我ながら幼稚な選択をしてしまっただろうか?

きらびやかな白馬がかけるそれは、楽しげな音楽を流しながらも人があまりおらず、
どこか哀愁ただよっていた。

ここは元から少し年齢層が低めに設定されなかったため、
メリーゴーランドのようなアトラクションの数が少なく、対象年齢に至るような子がいないことが要因だろう。


「ここなら空いてるし。
 それに私、メリーゴーランド好きなんだ」

「変なの」

クスッとあきれたように笑いながらこぼすヒビヤくん。

あ、やっと自然に笑ってくれた。

嬉しくて心の中でガッツポーズ。


「ね、ヒビヤくんはどれに乗る?」

「何でもいいよ、別に……」

「じゃあ、これね!」

「え、“一緒”ってまさかそういう意味…………!?」

いまさら慌てたって遅い、ヒビヤくんを抱き上げて透き通るような水色の瞳を持つ、
青色の装飾品を身につけた白馬に乗せる。

当然のように同じ馬の後ろに、私も座った。


「なっ!?何してんの!?バカなの!?」

「ば、バカだなんて失礼な!……確かに成績は悪いけど」

自分から言っておきながら嫌な話の展開だ。

お盆の休みが開けたら、夏休みにも関わらず補習授業が再開してしまう。

できれば忘れたい、頭の痛くなるような予定だ。


「ね、暴れないでよ。
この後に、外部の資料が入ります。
(* ===== verification/Effects.v ===== *)
(** * Programs that call the outside world

    A program is a tree of calls with the answers it may get: what the source's
    [async] functions do between their file, git and network operations.  A run
    is a program with the answers the world gave; the world is arbitrary, so it
    may change between any two calls.  [always] is the weakest precondition of a
    property of every call of a run, given the calls before it.  The second half is
    what the components with calls share: what a trace has seen, and the inversion
    of runs along the structure of a program. *)

From S2P Require Import Prelude.

Section effects.
Context {call : Type} {reply : call -> Type}.

Inductive prog (A : Type) : Type :=
| Ret (a : A)
| Act (c : call) (k : reply c -> prog A).
Arguments Ret {A} a.
Arguments Act {A} c k.

Fixpoint pbind {A B} (p : prog A) (f : A -> prog B) : prog B :=
  match p with
  | Ret a => f a
  | Act c k => Act c (fun r => pbind (k r) f)
  end.

Definition perform (c : call) : prog (reply c) := Act c (fun r => Ret r).

(** A call with its answer. *)
Definition event : Type := {c : call & reply c}.
Definition did (c : call) (r : reply c) : event := existT c r.

(** The runs of a program. *)
Inductive runs {A} : prog A -> list event -> A -> Prop :=
| run_ret a : runs (Ret a) [] a
| run_act c k r t a : runs (k r) t a -> runs (Act c k) (did c r :: t) a.

(** The run against a world that answers by what was done before. *)
Fixpoint answer {A} (world : list event -> forall c, reply c) (past : list event) (p : prog A)
  : list event * A :=
  match p with
  | Ret a => (past, a)
  | Act c k =>
      let r := world past c in
      answer world (past ++ [did c r])%list (k r)
  end.

(** Every call of every run satisfies [ok] with the calls before it, and every
    result satisfies [Q] with all of them. *)
Fixpoint always {A} (ok : list event -> event -> Prop) (past : list event) (p : prog A)
    (Q : list event -> A -> Prop) : Prop :=
  match p with
  | Ret a => Q past a
  | Act c k => forall r, ok past (did c r) /\ always ok (past ++ [did c r])%list (k r) Q
  end.

Lemma always_bind {A B} ok past (p : prog A) (f : A -> prog B) Q :
  always ok past (pbind p f) Q <-> always ok past p (fun past a => always ok past (f a) Q).
Proof.
  revert past. induction p as [a|c k IH]; intros past; [done|]. cbn.
  split; intros H r; (split; [apply H|apply IH, H]).
Qed.

Lemma always_mono {A} ok past (p : prog A) (Q Q' : list event -> A -> Prop) :
  (forall past a, Q past a -> Q' past a) -> always ok past p Q -> always ok past p Q'.
Proof.
  intros HQ. revert past. induction p as [a|c k IH]; intros past H; [by apply HQ|].
  intros r. split; [apply H|by apply IH, H].
Qed.

Lemma always_strengthen {A} (ok ok' : list event -> event -> Prop) past (p : prog A) Q :
  (forall past e, ok past e -> ok' past e) -> always ok past p Q -> always ok' past p Q.
Proof.
  intros Ho. revert past. induction p as [a|c k IH]; intros past H; [done|].
  intros r. split; [by apply Ho, H|by apply IH, H].
Qed.

(** What [always] says of a run. *)
Lemma always_runs {A} ok past (p : prog A) Q t a :
  always ok past p Q -> runs p t a ->
  Q (past ++ t)%list a /\ forall t1 e t2, t = (t1 ++ e :: t2)%list -> ok (past ++ t1)%list e.
Proof.
  intros H R. revert past H. induction R as [a|c k r t a R IH]; intros past H.
  - rewrite app_nil_r. split; [done|]. by intros [|x t1] e t2.
  - destruct (H r) as [Ho Hk]. destruct (IH _ Hk) as [HQ He]. rewrite <- app_assoc in HQ.
    split; [done|]. intros [|e' t1] e t2 E; cbn in E; simplify_eq.
    + by rewrite app_nil_r.
    + specialize (He t1 e t2 eq_refl). by rewrite <- app_assoc in He.
Qed.

Lemma answer_runs {A} world past (p : prog A) :
  exists t, (answer world past p).1 = (past ++ t)%list /\ runs p t (answer world past p).2.
Proof.
  revert past. induction p as [a|c k IH]; intros past; cbn.
  - exists []. rewrite app_nil_r. split; [done|constructor].
  - destruct (IH (world past c) (past ++ [did c (world past c)])%list) as (t & E & R).
    exists (did c (world past c) :: t). rewrite E, <- app_assoc. split; [done|by constructor].
Qed.

(** A program that only makes calls of one kind. *)
Fixpoint only {A} (kind : call -> bool) (p : prog A) : Prop :=
  match p with
  | Ret _ => True
  | Act c k => kind c = true /\ forall r, only kind (k r)
  end.

Lemma only_bind {A B} kind (p : prog A) (f : A -> prog B) :
  only kind p -> (forall a, only kind (f a)) -> only kind (pbind p f).
Proof. intros Hp Hf. induction p as [a|c k IH]; cbn in *; [done|]. naive_solver. Qed.

Lemma only_runs {A} kind (p : prog A) t a e :
  only kind p -> runs p t a -> In e t -> kind (projT1 e) = true.
Proof.
  intros H R. revert H. induction R as [a|c k r t a R IH]; intros H; [done|].
  intros [<-|Hin]; [apply H|]. by apply IH; [apply H|].
Qed.

(** A program whose calls are all harmless is known by its runs. *)
Lemma always_only {A} ok kind past (p : prog A) Q :
  (forall past e, kind (projT1 e) = true -> ok past e) -> only kind p ->
  (forall t a, runs p t a -> Q (past ++ t)%list a) -> always ok past p Q.
Proof.
  intros Hok. revert past. induction p as [a|c k IH]; intros past Hp HQ.
  - rewrite <- (app_nil_r past). apply HQ. constructor.
  - intros r. split; [by apply Hok, Hp|]. apply IH; [apply Hp|]. intros t a R.
    rewrite <- app_assoc. apply HQ. by constructor.
Qed.

Lemma runs_inv {A} (p : prog A) t a :
  runs p t a ->
  match p with
  | Ret b => t = [] /\ a = b
  | Act c k => exists r t', t = did c r :: t' /\ runs (k r) t' a
  end.
Proof. destruct 1; eauto. Qed.

Lemma runs_bind_inv {A B} (p : prog A) (f : A -> prog B) t b :
  runs (pbind p f) t b -> exists t1 a t2, t = (t1 ++ t2)%list /\ runs p t1 a /\ runs (f a) t2 b.
Proof.
  revert t. induction p as [a|c k IH]; intros t H; cbn in H.
  - exists [], a, t. split; [done|]. split; [constructor|done].
  - apply runs_inv in H as (r & t' & -> & H). apply IH in H as (t1 & a & t2 & -> & H1 & H2).
    exists (did c r :: t1), a, t2. split; [done|]. split; [by constructor|done].
Qed.

(** Programs on a state. *)
Definition sprog (S A : Type) : Type := S -> prog (S * A).
Definition sret {S A} (a : A) : sprog S A := fun s => Ret (s, a).
Definition sbind {S A B} (m : sprog S A) (f : A -> sprog S B) : sprog S B :=
  fun s => pbind (m s) (fun sa => f sa.2 sa.1).
Definition slift {S A} (p : prog A) : sprog S A := fun s => pbind p (fun a => Ret (s, a)).
Definition sget {S} : sprog S S := fun s => Ret (s, s).
Definition sput {S} (s : S) : sprog S unit := fun _ => Ret (s, tt).

(** The [?] operator. *)
Definition pbind_ok {A B E} (p : prog (result A E)) (f : A -> prog (result B E))
  : prog (result B E) :=
  pbind p (fun r => match r with Ok a => f a | Err e => Ret (Err e) end).
(** The [?] operator on options. *)
Definition pbind_some {A B} (p : prog (option A)) (f : A -> prog (option B)) : prog (option B) :=
  pbind p (fun r => match r with Some a => f a | None => Ret None end).
(** [bail!] with a condition, inside a program. *)
Definition require {A E} (b : bool) (error : E) (k : prog (result A E)) : prog (result A E) :=
  if b then k else Ret (Err error).
(** A check that may end the function with an entry. *)
Definition check_then {E} (p k : prog (option E)) : prog (option E) :=
  pbind p (fun r => match r with Some e => Ret (Some e) | None => k end).
(** [Result::ok]. *)
Definition ok_or_none {A E} (p : prog (result A E)) : prog (option A) :=
  pbind p (fun r => Ret (result_to_option r)).
(** [Result::map_err], and a pure result among calls. *)
Definition map_error {A E E'} (f : E -> E') (p : prog (result A E)) : prog (result A E') :=
  pbind p (fun r => Ret (match r with Ok a => Ok a | Err e => Err (f e) end)).
Definition lift {A E} (r : result A E) : prog (result A E) := Ret r.
Definition assuming {A} (b : bool) (k : prog (option A)) : prog (option A) :=
  if b then k else Ret None.

Definition sbind_ok {S A B E} (m : sprog S (result A E)) (f : A -> sprog S (result B E))
  : sprog S (result B E) :=
  sbind m (fun r => match r with Ok a => f a | Err e => sret (Err e) end).
End effects.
落ちちゃうかもしれないじゃん」

「…………いっそのこと落ちればいいのに」

「ひっどい!何それ」

ぎゅっ、と背後から抱き締めて、優しい君が抵抗できないよう意地悪くささやくと、
悪意のこもった呟きに悪寒が走る。

優しいヒビヤくんなら私を落とさないように暴れなくなると、思ったんだけどなあ!

暴れるのを止めたのは事実だが、後で落とされては嫌だし、年頃の男の子に酷なことをしたかもしれない。

仕方ないよな、息を小さくはいて馬を下りた。


「っ、あ…………」

「ん?どうかした?ヒビヤくん」

私がヒビヤくんの前方の馬に乗り、振り向くとヒビヤくんは私を見ていて。

ばっちり二、三秒視線があってしまってからカラカラに渇いた喉を必死に機能させて問えば、
ヒビヤくんはうろたえたように視線をさ迷わせだす。

よくは分からないけれど、何か言いたそうな君の顔を見つめていたら、アトラクションが動き出した。


「うわっ!!」

急な動作に慌てて棒を前を向き、つかむ。

ゴツン、嫌な音がして額を思いきりぶつけてしまった。

絶対に赤くなってるんだろうな……明日、雑誌の撮影があった気が…………。

気のせいだ、きっとなんとかなるよ、ね。

驚かせてしまっただろうから、ヒビヤくんに手を振ろうと改めて後ろを向こうとする。

と、私は失敗から学べないのだろうか、馬が右へと反れる。


「うがぅっ!?」

がくんっ、と揺れる視界が生理的な涙で濡れた。

私の姿がを、繰り返したという日々の中を思い出させてしまったのだろうか。


「……ヒヨリッ!!」

「!!」

彼からの言葉は、まさかとは思えなくもなかったかもしれないもので。

言い終わったあとの、しまった、と言うかのような罰の悪そうな顔。

タイミングがいいのか悪いのか、メリーゴーランドは終わりを告げる。


「メリーゴーランドって、何度も繰り返すよな」

言いわけのように、君が地面に呟いた。


「……そうだね」

さあ、まだ時間はあるんだから次のアトラクション行こう!

空元気をだして君の手を引いて、先を急ぐ。

君の口からヒヨリちゃんの名前が出たとき、胸がいたんだのは何故なんだろう。

ずっと遊園地にいられたらいいのにと、また回り出したメリーゴーランドの音を聞きながら、不可能を願ってしまった。



 メリーゴーランドは無限ループ

 (何でも悪い方に考えるのはダメだと、思ってはいるはずなんだ)

























「私は今日も精一杯、がむしゃらにテンション上げて君を楽しませたいんだ」というメモと
オツキミリサイタル熱が冷めないままに勢いで書いた。

ヒビモモ!
可愛くないですかねヒビモモって!

罪悪感とかちょっと感じたりしてたら嬉しい←

お目汚し失礼いたしました!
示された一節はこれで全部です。